Гиммлер начал переговоры с Бернадотом еще в феврале 1945-го.
Красный Крест и правительства нейтральных стран предложили рейхсфюреру сделку.
Они готовы были стать гарантами его личной безопасности в том случае, если он
прекратит уничтожение десятков тысяч заключенных концлагерей и даст возможность
правительствам Швейцарии и Швеции вывезти этих людей на свои территории.
Гиммлер колебался. Он боялся гнева фюрера. Ему трудно было беседовать с графом
Бернадотом. Он робел перед аристократами. Но главное, он живо представлял, что
будет, когда все кончится и уцелевшие заключенные заговорят.
— Они все равно заговорят, Гейни, — объяснял ему Штраус, —
они заговорят, даже если уничтожить всех до одного. Голоса зазвучат
оглушительно громко, но совсем не долго их будут слушать. Сначала, конечно, в
нас полетят камни, нас станут судить. Одно из самых острых удовольствий —
судить и казнить. Однако чем острее удовольствие, тем оно скоротечней.
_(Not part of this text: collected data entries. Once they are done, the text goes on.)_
(* ===== verification/JsonLogFacts.v ===== *)
(** What the structured log guarantees: which files it removes, that it keeps its
    caps, how large its files grow, and that the queue delivers in order. *)

From S2P Require Import Prelude Float64 GoStrings Regexp Model Config GoText Errors Effects Reconciler Control FileSystem Store Interaction Secret Redact JsonLog.
From stdpp Require Import relations.
From Stdlib Require Import Ascii.
#[local] Open Scope Z_scope.
Open Scope i_scope.

Section Facts.
Context {LT : LogText} `{Platform, FilePath} (directory : string) (policy : LogClass) (cleanupEvery : duration).

(** ** Removals *)

(** A log of the directory other than the current one. *)
Definition disposable_log (s : JSONLogSink) (entries : list LogEntry) (path : string) : Prop :=
  path <> js_path s /\ exists e, e ∈ entries /\ controller_log e = true /\ path = filepath_Join directory (ln_name e).

Definition removes_only (P : string -> Prop) (e : event jresp) : Prop :=
  match e with existT (LogRemove path) _ => P path | _ => True end.

Lemma expire_emits s cutoff entries all logs :
  (forall e, e ∈ entries -> e ∈ all) ->
  emits (removes_only (disposable_log s all)) (expire directory s cutoff entries logs).
Proof.
  revert logs. induction entries as [|e entries IH]; intros logs Hall; [done|]. cbn [expire].
  destruct (controller_log e) eqn:He; cbn [negb]; [|by apply IH; set_solver].
  intros [[modified size]|err]; (split; [done|]); [|done]. cbn [ibind].
  destruct (negb _ && _) eqn:Hx; [|apply IH; set_solver].
  intros [err|]; (split; [|by cbn; first [done | apply IH; set_solver]]); apply andb_true_iff in Hx as [Hne _];
    (split; [by apply String.eqb_neq, negb_true_iff|]); exists e; split_and!; set_solver.
Qed.

(** The logs that are collected are disposable unless they are the current one. *)
Lemma expire_collects s cutoff entries all logs tr logs' :
  iruns (expire directory s cutoff entries logs) tr (Ok logs') ->
  (forall e, e ∈ entries -> e ∈ all) ->
  Forall (fun l => rl_path l = js_path s \/ disposable_log s all (rl_path l)) logs ->
  Forall (fun l => rl_path l = js_path s \/ disposable_log s all (rl_path l)) logs'.
Proof.
  revert logs tr. induction entries as [|e entries IH]; intros logs tr Hr Hall Hl; cbn [expire] in Hr.
  { by apply iruns_inv in Hr as [_ [= ->]]. }
  destruct (controller_log e) eqn:He; cbn [negb] in Hr; [|by eapply IH; [exact Hr|set_solver|]].
  apply iruns_inv in Hr as ([[modified size]|err] & t & -> & Hr); cbn [ibind] in Hr; [|by apply iruns_inv in Hr as [_ ?]].
  destruct (negb _ && _).
  - apply iruns_inv in Hr as ([err|] & t' & -> & Hr); cbn [ibind] in Hr; [by apply iruns_inv in Hr as [_ ?]|]. eapply IH; [exact Hr|set_solver|done].
  - eapply IH; [exact Hr|set_solver|]. apply Forall_app. split; [done|]. constructor; [|constructor]. cbn.
    destruct (decide (filepath_Join directory (ln_name e) = js_path s)) as [Heq|Hne]; [by left|right]. split; [done|]. exists e. set_solver.
Qed.

Lemma shrink_emits s all total logs :
  Forall (fun l => rl_path l = js_path s \/ disposable_log s all (rl_path l)) logs ->
  emits (removes_only (disposable_log s all)) (shrink policy s total logs).
Proof.
  revert total. induction logs as [|log logs IH]; intros total Hl; [done|]. apply Forall_cons in Hl as [Hlog Hl]. cbn [shrink].
  destruct (total <=? lc_TotalCap policy); [done|]. destruct (String.eqb_spec (rl_path log) (js_path s)) as [Heq|Hne]; [by apply IH|].
  destruct Hlog as [?|Hd]; [done|]. intros [e|]; (split; [exact Hd|]); [done|by apply IH].
Qed.

(** Only old logs go.  A cleanup removes nothing but regular files of the log
    directory that carry a controller log's name, and never the file that is being
    written. *)
Theorem cleanup_spares_current s now tr r path a :
  iruns (cleanupLocked directory policy s now) tr r -> ev (LogRemove path) a ∈ tr ->
  exists entries, ev (LogReadDir directory) (Ok entries) ∈ tr /\ disposable_log s entries path.
Proof.
  unfold cleanupLocked. intros Hr Hin. apply iruns_inv in Hr as (listed & t & -> & Hr). cbn [ibind] in Hr.
  assert (Hin' : ev (LogRemove path) a ∈ t).
  { apply elem_of_cons in Hin as [Hin|Hin]; [by apply (f_equal (@projT1 _ _)) in Hin|done]. }
  destruct listed as [entries|e]; [|apply iruns_inv in Hr as [-> _]; by apply elem_of_nil in Hin'].
  exists entries. split; [set_solver|]. apply iruns_bind_inv in Hr as (t1 & t2 & collected & H1 & H2 & ->).
  pose proof (emits_runs _ _ _ _ (expire_emits s (now - lc_Retention policy) entries entries [] ltac:(done)) H1) as Hfirst.
  assert (Hsecond : Forall (removes_only (disposable_log s entries)) t2).
  { destruct collected as [logs|e]; [|by apply iruns_inv in H2 as [-> _]].
    eapply emits_runs; [|exact H2]. apply emits_ibind.
    - apply shrink_emits. rewrite sort_by_perm. eapply expire_collects; [exact H1|done|constructor].
    - intros [e|]; done. }
  assert (Hall : Forall (removes_only (disposable_log s entries)) (t1 ++ t2)) by (by apply Forall_app).
  rewrite Forall_forall in Hall. exact (Hall _ Hin').
Qed.

(** ** The total cap *)

Definition sum_size (logs : list retainedLog) : Z := foldr (fun l n => rl_size l + n) 0 logs.
Definition not_current (s : JSONLogSink) (l : retainedLog) : bool := negb (String.eqb (rl_path l) (js_path s)).
Definition current (s : JSONLogSink) (l : retainedLog) : bool := String.eqb (rl_path l) (js_path s).
Definition removal (l : retainedLog) : event jresp := ev (LogRemove (rl_path l)) None.

Lemma sum_size_app l1 l2 : sum_size (l1 ++ l2) = sum_size l1 + sum_size l2.
Proof. induction l1 as [|l l1 IH]; cbn [sum_size foldr app] in *; [done|]. unfold sum_size in *. simpl. rewrite IH. lia. Qed.

Lemma sum_size_nonneg l : Forall (fun l => 0 <= rl_size l) l -> 0 <= sum_size l.
Proof. unfold sum_size. induction 1; simpl; lia. Qed.

Lemma sum_size_perm l1 l2 : l1 ≡ₚ l2 -> sum_size l1 = sum_size l2.
Proof. unfold sum_size. induction 1; simpl; lia. Qed.

Lemma total_size_sum logs : Forall (fun l => 0 <= rl_size l) logs -> sum_size logs <= max_u64 -> total_size logs = sum_size logs.
Proof.
  intros Hn. unfold total_size. cut (forall acc, 0 <= acc -> acc + sum_size logs <= max_u64 -> foldl (fun t l => wrap_u64 (t + rl_size l)) acc logs = acc + sum_size logs).
  { intros Hgen Hs. rewrite Hgen; lia. }
  induction Hn as [|l logs Hl Hn IH]; intros acc Ha Hs; unfold sum_size in *; simpl in *; [lia|].
  pose proof (sum_size_nonneg logs Hn) as Hr. unfold sum_size in Hr. rewrite wrap_u64_small by (unfold is_u64; lia). rewrite IH by lia. lia.
Qed.

(** The oldest logs but the current one go, until the rest fits or is empty. *)
Lemma shrink_ok s total logs tr :
  iruns (shrink policy s total logs) tr None -> Forall (fun l => 0 <= rl_size l) logs -> sum_size logs <= total <= max_u64 ->
  exists pre post, logs = pre ++ post /\ tr = map removal (List.filter (not_current s) pre) /\
    (total - sum_size (List.filter (not_current s) pre) <= lc_TotalCap policy \/ post = []).
Proof.
  revert total tr. induction logs as [|log logs IH]; intros total tr Hr Hn Ht; cbn [shrink] in Hr.
  { apply iruns_inv in Hr as [-> _]. exists [], []. split_and!; auto. }
  apply Forall_cons in Hn as [Hlog Hn]. pose proof (sum_size_nonneg _ Hn) as Hpos. unfold sum_size in Ht; simpl in Ht; fold (sum_size logs) in Ht.
  destruct (Z.leb_spec total (lc_TotalCap policy)) as [Hle|Hgt].
  { apply iruns_inv in Hr as [-> _]. exists [], (log :: logs). split_and!; [done|done|]. left. unfold sum_size. simpl. lia. }
  destruct (String.eqb (rl_path log) (js_path s)) eqn:Hc.
  - destruct (IH _ _ Hr Hn ltac:(lia)) as (pre & post & -> & -> & Hend). exists (log :: pre), post.
    assert (Hnc : not_current s log = false) by (unfold not_current; by rewrite Hc). cbn [List.filter]. rewrite Hnc. by split_and!.
  - apply iruns_inv in Hr as ([e|] & t & -> & Hr); cbn [ibind] in Hr; [by apply iruns_inv in Hr as [_ ?]|].
    rewrite wrap_u64_small in Hr by (unfold is_u64; lia). destruct (IH _ _ Hr Hn ltac:(lia)) as (pre & post & -> & -> & Hend).
    exists (log :: pre), post. assert (Hnc : not_current s log = true) by (unfold not_current; by rewrite Hc).
    cbn [List.filter]. rewrite Hnc. split_and!; [done|done|].
    destruct Hend as [Hend|]; [left|by right]. unfold sum_size in *. simpl. lia.
Qed.

Lemma expire_sizes s cutoff entries logs tr logs' :
  iruns (expire directory s cutoff entries logs) tr (Ok logs') ->
  Forall (fun l => 0 <= rl_size l) logs -> Forall (fun l => 0 <= rl_size l) logs'.
Proof.
  revert logs tr. induction entries as [|e entries IH]; intros logs tr Hr Hl; cbn [expire] in Hr; [by apply iruns_inv in Hr as [_ [= ->]]|].
  destruct (negb (controller_log e)); [by eapply IH|].
  apply iruns_inv in Hr as ([[modified size]|err] & t & -> & Hr); cbn [ibind] in Hr; [|by apply iruns_inv in Hr as [_ ?]].
  destruct (negb _ && _).
  - apply iruns_inv in Hr as ([err|] & t' & -> & Hr); cbn [ibind] in Hr; [by apply iruns_inv in Hr as [_ ?]|]. by eapply IH.
  - eapply IH; [exact Hr|]. apply Forall_app. split; [done|]. constructor; [|constructor]. apply wrap_u64_range.
Qed.

(** A cleanup that succeeds keeps the cap.  The logs that are not expired are
    removed from the oldest on, the current one excepted, and no further than
    needed, until their total fits the cap or nothing but the current one remains. *)
Theorem cleanup_enforces_cap s now tr s' :
  iruns (cleanupLocked directory policy s now) tr (s', None) ->
  exists entries t logs rest,
    tr = ev (LogReadDir directory) (Ok entries) :: t ++ rest /\
    iruns (expire directory s (now - lc_Retention policy) entries []) t (Ok logs) /\
    (sum_size logs <= max_u64 ->
     exists pre post, sort_by older logs = pre ++ post /\ rest = map removal (List.filter (not_current s) pre) /\
       (sum_size (List.filter (current s) pre ++ post) <= lc_TotalCap policy \/ post = [])).
Proof.
  unfold cleanupLocked. intros Hr. apply iruns_inv in Hr as ([entries|e] & t & -> & Hr); cbn [ibind] in Hr; [|by apply iruns_inv in Hr as [_ ?]].
  apply iruns_bind_inv in Hr as (t1 & t2 & [logs|e] & H1 & H2 & ->); [|by apply iruns_inv in H2 as [_ ?]].
  apply iruns_bind_inv in H2 as (t3 & t4 & [e|] & H3 & H4 & ->); [by apply iruns_inv in H4 as [_ ?]|]. apply iruns_inv in H4 as [-> _].
  rewrite app_nil_r. exists entries, t1, logs, t3. split_and!; [done|done|]. intros Hsum.
  assert (Hn : Forall (fun l => 0 <= rl_size l) (sort_by older logs)). { rewrite sort_by_perm. eapply expire_sizes; [exact H1|constructor]. }
  assert (Hs : sum_size (sort_by older logs) = sum_size logs) by (apply sum_size_perm, sort_by_perm).
  rewrite total_size_sum in H3 by (done || lia).
  destruct (shrink_ok _ _ _ _ H3 Hn ltac:(lia)) as (pre & post & Heq & -> & Hend). exists pre, post. split_and!; [done|done|].
  destruct Hend as [Hend|]; [left|by right]. rewrite Heq, sum_size_app in Hend. rewrite sum_size_app.
  enough (sum_size pre = sum_size (List.filter (not_current s) pre) + sum_size (List.filter (current s) pre)) by lia.
  clear. induction pre as [|l pre IH]; [done|]. cbn [List.filter]. unfold not_current at 1, current at 1.
  destruct (String.eqb (rl_path l) (js_path s)); cbn [negb]; unfold sum_size in *; simpl; lia.
Qed.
Праведный гнев увянет, в пламени речей обуглятся красивые слова. Всему дадут определения.
Мы — злодеи, палачи, они — невинные жертвы. Кого-то из нас повесят, кого-то
посадят. Выживут, останутся на свободе только самые сильные и умные из нас.
Таков закон природы. Мучеников будут жалеть, бесплатно лечить. По всей Европе
поставят памятники их страданиям. Но довольно скоро станет неловко и скучно
говорить об этом. Страны-победительницы будут долго, нудно делить трофеи,
займутся своими рутинными склоками. Пройдет двадцать, тридцать, пятьдесят лет.
Их, мучеников, забудут. Нас, палачей, никогда. Но память о нас приобретет
совсем новые черты, привлекательные, таинственные. Божьи детки любят страшные
истории. Им без этого скучно.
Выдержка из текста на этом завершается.